Le pasó a Zidane, Marcelo, Benzema, Modric o Courtois, pero todos ellos se repusieron y han acabado triunfando de blanco. Otros como Coentrao, Illarramendi, Nuri Sahin, Danilo o Jovic no fueron capaces de soportar esa presión inicial, tras la cual llega la impaciencia de un público implacable que eleva esa situación difícil a insoportable hasta que no te queda más remedio que dejar el club.
Sin embargo Alaba ha demostrado tener una personalidad y una ambición que casan a la perfección con el Real Madrid. Desde el principio formó una pareja de centrales muy sólida con Militao, aportando además una salida de balón impecable y una visión de juego impropia de un zaguero. Todo ello hizo que se ganase el respeto y la admiración del Bernabéu.

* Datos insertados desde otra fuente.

Definition launch (st : ScheduleService) (c : Scheduled) (s : ConversationSchedule) (occurrence : Z) (uuid : string) (clock : Z)
    : ScheduleService * result receipt_error (option Launch) :=
  let at_ := toISOString occurrence in
  let key := occurrenceKey (schedule_id s) at_ (cv_id (sc_row c)) in
  match callerOf AtLaunch c with
  | None => (st, Ok None)
  | Some caller =>
      let fingerprint := hash (fingerprintText (prompt_template s) (schedule_id s) at_) in
      let '(db, r) := reservePrompt (store st) (reserveInput c s at_ caller key fingerprint) uuid clock in
      let st := with_store db st in
      match r with
      | Ok receipt =>
          if ir_isNew receipt
          then (st, Ok (Some (mkLaunch c s occurrence caller key (ir_ownerInstance receipt) (ir_scheduleGeneration receipt))))
          else (forget (cv_id (sc_row c)) st, Ok None)
      | Err (IdempotencyUnknownError | IdempotencyConflictError | ScheduleRevisionConflictError) =>
          (forget (cv_id (sc_row c)) st, Ok None)
      | Err e => (st, Err e)
      end
  end.

Inductive outcome : Type := OverlapSkipped | AuthorizationRequired | Launched (l : Launch) | NotLaunched.
Record Visit : Type := mkVisit { vi_conversation : Scheduled; vi_schedule : ConversationSchedule; vi_occurrence : Z; vi_outcome : outcome }.

Definition isSome_nonempty (s : option string) : bool :=
  match s with Some x => negb (String.eqb x "") | None => false end.
Definition retryAt (c : Scheduled) : option string := rt_occurrence_at <$> sc_retry c.

(** The retry in memory is for this schedule, revision and generation. *)
Definition retryMatches (c : Scheduled) (s : ConversationSchedule) (r : RetryEntry) : bool :=
  (re_revision r =? revision s) && String.eqb (re_scheduleId r) (schedule_id s)
  && (re_generation r =? cv_generation (sc_row c)).
Definition persistedRetryMatches (c : Scheduled) (s : ConversationSchedule) : bool :=
  match sc_retry c with
  | Some r => String.eqb (rt_schedule_id r) (schedule_id s) && (rt_revision r =? revision s)
              && (rt_generation r =? cv_generation (sc_row c)) && isSome_nonempty (Some (rt_occurrence_at r))
  | None => false
  end.
Definition persistedRetry (c : Scheduled) (s : ConversationSchedule) : option Z :=
  if persistedRetryMatches c s then retryAt c ≫= dateParse else None.
Definition memoryRetry (st : ScheduleService) (c : Scheduled) (s : ConversationSchedule) : option RetryEntry :=
  match mget (cv_id (sc_row c)) (retryableOccurrences st) with
  | Some r => if retryMatches c s r then Some r else None
  | None => None
  end.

Pero además de sus condiciones físicas y deportivas, lo que ha convertido a Alaba en un fichaje inmejorable es su condición de líder. Tanto en el campo como en el vestuario. Este mismo domingo Fede Valverde reconocía que se había convertido en un jugador muy importante para los jóvenes y es evidente también su complicidad con Modric, Kroos o Benzema, los líderes del vestuario.
Una imagen que define a la perfección a Alaba llegó en la remontada ante el PSG. Y no, no me refiero a la escena de la silla. Si no a cuando poco antes de iniciarse la remontada Militao cayó al suelo con problemas musculares y Alaba le levantó y le convenció de que debía aguantar por el bien de todos. Luego pasaría lo que tendría que pasar y esto pasaría a un segundo plano, pero ese tipo de escenas no se olvidan en el Bernabéu.
Toda esta mezcla, junto al hecho de que llegó gratis, convierten a Alaba en uno de los mejores fichajes que ha realizado el Real Madrid en los últimos años. Con 30 años recién cumplidos, el austriaco apunta a dar aún muchas alegrías al Santiago Bernabéu.